Le 10 décembre prochain sera commémoré dans le monde entier le quatrième anniversaire de l'adoption, par l'Assemblée générale des Nations Unies réunie à Paris, de la Déclaration universelle des droits de l’homme. Un recul de quatre ans peut sembler insuffisant pour juger de la portée d'un tel événement, et cependant il suffit d'énoncer une vérité toute simple pour nous convaincre qu'il s'agit là d'un acte capital : « Les hommes naissent et demeurent libres et égaux en droits ».   

Alexandre Leventis

Pour ceux qui jouissent des droits élémentaires d'égalité et de liberté, cette idée parait toute naturelle, mais au regard de l'histoire, elle est d'une grande audace.

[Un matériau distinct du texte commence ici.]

(** The first of the awaited parser calls that is not fulfilled, if any. *)
Fixpoint first_failure (answers : LoadStep -> option Failure) (steps : list LoadStep)
    : option Failure :=
  match steps with
  | [] => None
  | s :: rest =>
      match answers s with
      | Some e => Some e
      | None => first_failure answers rest
      end
  end.

(** What goes wrong, if anything, between the entry of the [try] block and
    the engine: loading, entity processing, custom functions, datasets. *)
Definition setup_failure (w : World) : option Failure :=
  match first_failure (parser_step w) load_steps with
  | Some f => Some f
  | None =>
      match entities w with
      | Some e => Some (Throws e)
      | None =>
          match parser_manifest w with
          | None =>
              Some (Throws (new_TypeError
                              "Cannot read properties of undefined (reading 'functions')"))
          | Some _ =>
              match jsonataFunctions w with
              | Some e => Some (Throws e)
              | None => option_map Throws (datasetsHelper w)
              end
          end
      end
  end.

(** The evaluator's call throwing while rules are still outstanding. *)
Definition launch_failure (w : World) : option Failure :=
  let n := count_validators (parser_manifest w) in
  if (0 <? n) && (length (launch_calls (evaluator w)) <? n)
  then option_map Throws (launch_throw (evaluator w))
  else None.
(* ===== verification/QtraceDefs.v ===== *)
(** * Flags and macros of qtrace.h

    The instruction-type flags a plugin tests, the codes a plugin passes to
    [qtrace_instrument_parser], and the packing of the memory-trace request
    into the [mem_index] operand of a TCG memory operation.  Every [unsigned]
    of the macros is a 32-bit integer, [int] its signed counterpart. *)

From S2P Require Import Prelude.

(** ** Instruction types (qtrace.h, QTRACE_IS_x and QTRACE_TEST_x) *)

Inductive insn_type :=
  | QTRACE_IS_USER | QTRACE_IS_KERN | QTRACE_IS_FETCH | QTRACE_IS_STORE | QTRACE_IS_JMP
  | QTRACE_IS_CALL | QTRACE_IS_RETURN | QTRACE_IS_SYSENTER | QTRACE_IS_SYSEXIT
  | QTRACE_IS_SYSCALL | QTRACE_IS_SYSRET | QTRACE_IS_CPUID | QTRACE_IS_HLT
  | QTRACE_IS_INVLPGA | QTRACE_IS_MONITOR | QTRACE_IS_MWAIT | QTRACE_IS_INVD
  | QTRACE_IS_PREFETCH | QTRACE_IS_NOP | QTRACE_IS_MEMFENCE | QTRACE_IS_CLFLUSH
  | QTRACE_IS_RDTSC | QTRACE_IS_SSE | QTRACE_IS_FLOAT | QTRACE_IS_COND
  | QTRACE_IS_ARITHLOGIC | QTRACE_IS_INDIRECT.

#[export] Instance insn_type_eq_dec : EqDecision insn_type.
Proof. solve_decision. Defined.

(** The bit of a type: 1 shifted by its place in the list of the header. *)
Definition insn_type_bit (x : insn_type) : Z :=
  match x with
  | QTRACE_IS_USER => 0 | QTRACE_IS_KERN => 1 | QTRACE_IS_FETCH => 2
  | QTRACE_IS_STORE => 3 | QTRACE_IS_JMP => 4 | QTRACE_IS_CALL => 5
  | QTRACE_IS_RETURN => 6 | QTRACE_IS_SYSENTER => 7 | QTRACE_IS_SYSEXIT => 8
  | QTRACE_IS_SYSCALL => 9 | QTRACE_IS_SYSRET => 10 | QTRACE_IS_CPUID => 11
  | QTRACE_IS_HLT => 12 | QTRACE_IS_INVLPGA => 13 | QTRACE_IS_MONITOR => 14
  | QTRACE_IS_MWAIT => 15 | QTRACE_IS_INVD => 16 | QTRACE_IS_PREFETCH => 17
  | QTRACE_IS_NOP => 18 | QTRACE_IS_MEMFENCE => 19 | QTRACE_IS_CLFLUSH => 20
  | QTRACE_IS_RDTSC => 21 | QTRACE_IS_SSE => 22 | QTRACE_IS_FLOAT => 23
  | QTRACE_IS_COND => 24 | QTRACE_IS_ARITHLOGIC => 25 | QTRACE_IS_INDIRECT => 26
  end.
Definition insn_type_flag (x : insn_type) : Z := Z.shiftl 1 (insn_type_bit x).

(** The macros QTRACE_TEST_x; there is none for QTRACE_IS_FLOAT. *)
Definition QTRACE_TEST (x : insn_type) (X : Z) : Z := Z.land X (insn_type_flag x).

(** The flag word [qtrace_insnflags] of the disassembly context. *)
Definition QTRACE_RESET_INST_TYPE_FLAG (insnflags : Z) : Z := 0.
Definition QTRACE_ADD_INST_TYPE_FLAG (insnflags flg : Z) : Z :=
  Z.lor insnflags flg.
Definition QTRACE_SUB_INST_TYPE_FLAG (insnflags flg : Z) : Z :=
  Z.land insnflags (Z.lnot flg).
Definition QTRACE_ADD_COND_INST_TYPE_FLAG (insnflags flg : Z) (c : bool) : Z :=
  if c then QTRACE_ADD_INST_TYPE_FLAG insnflags flg else insnflags.
Definition QTRACE_SUB_COND_INST_TYPE_FLAG (insnflags flg : Z) (c : bool) : Z :=
  if c then QTRACE_SUB_INST_TYPE_FLAG insnflags flg else insnflags.

(** A flag is tested apart from the others. *)
Lemma insn_type_bit_inj x y : insn_type_bit x = insn_type_bit y -> x = y.
Proof. by destruct x, y. Qed.

Lemma insn_type_bit_pos x : 0 <= insn_type_bit x.
Proof. by destruct x. Qed.

Lemma flag_testbit x k : Z.testbit (insn_type_flag x) k = (k =? insn_type_bit x).
Proof.
  unfold insn_type_flag. rewrite Z.shiftl_1_l, Z.pow2_bits_eqb by apply insn_type_bit_pos. apply Z.eqb_sym.
Qed.

Lemma test_bit x w : QTRACE_TEST x w = if Z.testbit w (insn_type_bit x) then insn_type_flag x else 0.
Proof.
  unfold QTRACE_TEST. apply Z.bits_inj. intros k. rewrite Z.land_spec, flag_testbit.
  destruct (Z.eqb_spec k (insn_type_bit x)) as [->|Hne].
  - destruct (Z.testbit w (insn_type_bit x)); [by rewrite flag_testbit, Z.eqb_refl|by rewrite Z.bits_0].
  - rewrite andb_false_r. destruct (Z.testbit w (insn_type_bit x)); [|by rewrite Z.bits_0].
    by rewrite flag_testbit, (proj2 (Z.eqb_neq _ _) Hne).
Qed.

Lemma bit_eqb x y : (insn_type_bit x =? insn_type_bit y) = bool_decide (x = y).
Proof.
  case_bool_decide as E; [subst; apply Z.eqb_refl|]. apply Z.eqb_neq. intros E'. by apply E, insn_type_bit_inj.
Qed.

Lemma test_add x y w :
  QTRACE_TEST x (QTRACE_ADD_INST_TYPE_FLAG w (insn_type_flag y)) =
  if bool_decide (x = y) then insn_type_flag x else QTRACE_TEST x w.
Proof.
  unfold QTRACE_ADD_INST_TYPE_FLAG. rewrite !test_bit, Z.lor_spec, flag_testbit, bit_eqb.
  destruct (bool_decide (x = y)); [by rewrite orb_true_r|by rewrite orb_false_r].
Qed.

Lemma test_sub x y w :
  QTRACE_TEST x (QTRACE_SUB_INST_TYPE_FLAG w (insn_type_flag y)) =
  if bool_decide (x = y) then 0 else QTRACE_TEST x w.
Proof.
  unfold QTRACE_SUB_INST_TYPE_FLAG. rewrite !test_bit, Z.land_spec, Z.lnot_spec, flag_testbit, bit_eqb by apply insn_type_bit_pos.
  destruct (bool_decide (x = y)); [by rewrite andb_false_r|by rewrite andb_true_r].
Qed.

(** ** Instrumentation requests *)

Definition QTRACE_IFUN : Z := Z.shiftl 1 0.
Definition QTRACE_IPOINT_BEFORE : Z := Z.shiftl 1 1.
Definition QTRACE_IPOINT_AFTER : Z := Z.shiftl 1 2.
Definition QTRACE_PROCESS_UPID : Z := Z.shiftl 1 3.
Definition QTRACE_END_ARG : Z := Z.shiftl 1 4.
Definition QTRACE_MAX_ARGS : Z := 128.

Definition QTRACE_MEMTRACE_FETCH_VMA : Z := Z.shiftl 1 5.
Definition QTRACE_MEMTRACE_FETCH_PMA : Z := Z.shiftl 1 6.
Definition QTRACE_MEMTRACE_FETCH_MSIZE : Z := Z.shiftl 1 7.
Definition QTRACE_MEMTRACE_FETCH_VALUE : Z := Z.shiftl 1 8.
Definition QTRACE_MEMTRACE_FETCH_VPMA : Z :=
  Z.lor QTRACE_MEMTRACE_FETCH_VMA QTRACE_MEMTRACE_FETCH_PMA.
Definition QTRACE_MEMTRACE_STORE_VMA : Z := Z.shiftl 1 9.
Definition QTRACE_MEMTRACE_STORE_PMA : Z := Z.shiftl 1 10.
Definition QTRACE_MEMTRACE_STORE_MSIZE : Z := Z.shiftl 1 11.
Definition QTRACE_MEMTRACE_STORE_VALUE : Z := Z.shiftl 1 12.
Definition QTRACE_MEMTRACE_STORE_VPMA : Z :=
  Z.lor QTRACE_MEMTRACE_STORE_VMA QTRACE_MEMTRACE_STORE_PMA.
Definition QTRACE_MEMTRACE_FETCH_PREOP_VALUE : Z := Z.shiftl 1 13.
Definition QTRACE_MEMTRACE_FETCH_PSTOP_VALUE : Z := Z.shiftl 1 14.
Definition QTRACE_MEMTRACE_STORE_PREOP_VALUE : Z := Z.shiftl 1 15.
Definition QTRACE_MEMTRACE_STORE_PSTOP_VALUE : Z := Z.shiftl 1 16.
Definition QTRACE_REGTRACE_VALUE : Z := Z.shiftl 1 17.
Definition QTRACE_BRANCHTRACE_TARGET : Z := Z.shiftl 1 18.
Definition QTRACE_BRANCHTRACE_TAKEN : Z := Z.shiftl 1 19.
Definition QTRACE_BRANCHTRACE_NOTTAKEN : Z := Z.shiftl 1 20.
Definition QTRACE_PCTRACE_VMA : Z := Z.shiftl 1 21.

(** ** Memory-trace requests in the MMU index of a memory operation

    target-i386/qtrace-target.h sets [NB_MMU_MODES] to 3; the request occupies
    the bits above the ones QEMU needs for the MMU index. *)

Definition NB_MMU_MODES : Z := 3.
Definition QTRACE_MEMTRACE_BITS : Z := Z.log2_up NB_MMU_MODES.

(** [index] is an [int] and [x] an [unsigned]: the shift and the disjunction
    are computed at [unsigned] and the result is passed on as an [int]. *)
Definition QTRACE_ADD_MEMTRACE (index x : Z) : Z :=
  s32 (Z.lor (u32 index) (u32 (Z.shiftl x QTRACE_MEMTRACE_BITS))).
Definition QTRACE_EXT_MEMTRACE (index : Z) : Z :=
  Z.shiftr index QTRACE_MEMTRACE_BITS.
Definition QTRACE_EXT_MEMINDEX (index : Z) : Z :=
  Z.land index (Z.shiftl 1 QTRACE_MEMTRACE_BITS - 1).

(** The extraction macros return the requested bits and clear them in their
    argument: the second component is the argument afterwards. *)
Definition QTRACE_RESET_MEMTRACE_FETCH_ADDRS (x : Z) : Z :=
  Z.land x (Z.lnot QTRACE_MEMTRACE_FETCH_VPMA).
Definition QTRACE_RESET_MEMTRACE_FETCH_MSIZE (x : Z) : Z :=
  Z.land x (Z.lnot QTRACE_MEMTRACE_FETCH_MSIZE).
Definition QTRACE_RESET_MEMTRACE_FETCH_PREOP_VALUE (x : Z) : Z :=
  Z.land x (Z.lnot QTRACE_MEMTRACE_FETCH_PREOP_VALUE).
Definition QTRACE_RESET_MEMTRACE_FETCH_PSTOP_VALUE (x : Z) : Z :=
  Z.land x (Z.lnot QTRACE_MEMTRACE_FETCH_PSTOP_VALUE).
Definition QTRACE_RESET_MEMTRACE_STORE_ADDRS (x : Z) : Z :=
  Z.land x (Z.lnot QTRACE_MEMTRACE_STORE_VPMA).
Definition QTRACE_RESET_MEMTRACE_STORE_MSIZE (x : Z) : Z :=
  Z.land x (Z.lnot QTRACE_MEMTRACE_STORE_MSIZE).
Definition QTRACE_RESET_MEMTRACE_STORE_PREOP_VALUE (x : Z) : Z :=
  Z.land x (Z.lnot QTRACE_MEMTRACE_STORE_PREOP_VALUE).
Definition QTRACE_RESET_MEMTRACE_STORE_PSTOP_VALUE (x : Z) : Z :=
  Z.land x (Z.lnot QTRACE_MEMTRACE_STORE_PSTOP_VALUE).

Definition QTRACE_MEMTRACE_FETCH_EXT_ADDRS (x : Z) : Z * Z :=
  (Z.land x QTRACE_MEMTRACE_FETCH_VPMA, QTRACE_RESET_MEMTRACE_FETCH_ADDRS x).
Definition QTRACE_MEMTRACE_FETCH_EXT_MSIZE (x : Z) : Z * Z :=
  (Z.land x QTRACE_MEMTRACE_FETCH_MSIZE, QTRACE_RESET_MEMTRACE_FETCH_MSIZE x).
Definition QTRACE_MEMTRACE_FETCH_EXT_PREOP_VALUE (x : Z) : Z * Z :=
  (Z.land x QTRACE_MEMTRACE_FETCH_PREOP_VALUE,
   QTRACE_RESET_MEMTRACE_FETCH_PREOP_VALUE x).
Definition QTRACE_MEMTRACE_FETCH_EXT_PSTOP_VALUE (x : Z) : Z * Z :=
  (Z.land x QTRACE_MEMTRACE_FETCH_PSTOP_VALUE,
   QTRACE_RESET_MEMTRACE_FETCH_PSTOP_VALUE x).
Definition QTRACE_MEMTRACE_STORE_EXT_ADDRS (x : Z) : Z * Z :=
  (Z.land x QTRACE_MEMTRACE_STORE_VPMA, QTRACE_RESET_MEMTRACE_STORE_ADDRS x).
Definition QTRACE_MEMTRACE_STORE_EXT_MSIZE (x : Z) : Z * Z :=
  (Z.land x QTRACE_MEMTRACE_STORE_MSIZE, QTRACE_RESET_MEMTRACE_STORE_MSIZE x).
Definition QTRACE_MEMTRACE_STORE_EXT_PREOP_VALUE (x : Z) : Z * Z :=
  (Z.land x QTRACE_MEMTRACE_STORE_PREOP_VALUE,
   QTRACE_RESET_MEMTRACE_STORE_PREOP_VALUE x).
Definition QTRACE_MEMTRACE_STORE_EXT_PSTOP_VALUE (x : Z) : Z * Z :=
  (Z.land x QTRACE_MEMTRACE_STORE_PSTOP_VALUE,
   QTRACE_RESET_MEMTRACE_STORE_PSTOP_VALUE x).

(** ** Properties *)

Lemma add_memtrace_eq index x :
  0 <= index < NB_MMU_MODES -> in_u 29 x ->
  QTRACE_ADD_MEMTRACE index x = index + x * 4.
Proof.
  unfold QTRACE_ADD_MEMTRACE, NB_MMU_MODES, in_u. intros Hi Hx.
  change QTRACE_MEMTRACE_BITS with 2.
  rewrite (wrap_id 32 index) by (unfold in_u; lia).
  assert (Z.shiftl x 2 = x * 4) as E by (by rewrite Z.shiftl_mul_pow2).
  rewrite (wrap_id 32) by (unfold in_u; lia).
  rewrite lor_shiftl_add by (unfold in_u; lia).
  apply swrap_id; unfold in_s; lia.
Qed.

Lemma ext_add_memtrace index x :
  0 <= index < NB_MMU_MODES -> in_u 29 x ->
  QTRACE_EXT_MEMTRACE (QTRACE_ADD_MEMTRACE index x) = x.
Proof.
  intros Hi Hx. rewrite add_memtrace_eq by done.
  unfold QTRACE_EXT_MEMTRACE, NB_MMU_MODES in *. change QTRACE_MEMTRACE_BITS with 2.
  rewrite Z.shiftr_div_pow2 by lia. change (2 ^ 2) with 4.
  rewrite Z.div_add, Z.div_small by lia. lia.
Qed.

Lemma ext_add_memindex index x :
  0 <= index < NB_MMU_MODES -> in_u 29 x ->
  QTRACE_EXT_MEMINDEX (QTRACE_ADD_MEMTRACE index x) = index.
Proof.
  intros Hi Hx. rewrite add_memtrace_eq by done.
  unfold QTRACE_EXT_MEMINDEX, NB_MMU_MODES in *. change QTRACE_MEMTRACE_BITS with 2.
  change (Z.shiftl 1 2 - 1) with (Z.ones 2). rewrite Z.land_ones by lia.
  change (2 ^ 2) with 4. rewrite Z.mod_add, Z.mod_small by lia. lia.
Qed.

(** The memory-trace request that the translator packs into the MMU index
    of a guest memory operation is the request the code generator unpacks, and
    the MMU index survives the packing. *)
Theorem memtrace_roundtrip (index x : Z) :
  0 <= index < NB_MMU_MODES -> in_u 29 x ->
  QTRACE_EXT_MEMTRACE (QTRACE_ADD_MEMTRACE index x) = x /\
  QTRACE_EXT_MEMINDEX (QTRACE_ADD_MEMTRACE index x) = index.
Proof.
  auto using ext_add_memtrace, ext_add_memindex.
Qed.

Lemma memtrace_roundtrip_witness :
  QTRACE_EXT_MEMTRACE (QTRACE_ADD_MEMTRACE 2 QTRACE_MEMTRACE_FETCH_VPMA)
    = QTRACE_MEMTRACE_FETCH_VPMA /\
  QTRACE_EXT_MEMINDEX (QTRACE_ADD_MEMTRACE 2 QTRACE_MEMTRACE_FETCH_VPMA) = 2.
Proof. apply memtrace_roundtrip; vm_compute; split; discriminate || reflexivity. Defined.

Depuis des siècles, les hommes se battent pour la faire aboutir et la route qui mène à la Déclaration de 1948 est jalonnée de crimes individuels et collectifs contre l'humanité.

Si cette vérité toute simple nous paraît aujourd'hui naturelle, c'est à la suite d'une longue évolution des mœurs, de l'esprit et du droit qui a fini par secouer les règles surannées de l'absolutisme et du régime féodal. Mais il ne faut pas croire qu'elle soit nouvelle. En remontant le cours des siècles, « à la recherche des droits de l’homme » on la trouve énoncée aussi bien dans les textes constitutionnels que dans les discours politiques, dans l'expression de la sagesse hindoue ou chinoise comme dans l'exégèse des canonistes.   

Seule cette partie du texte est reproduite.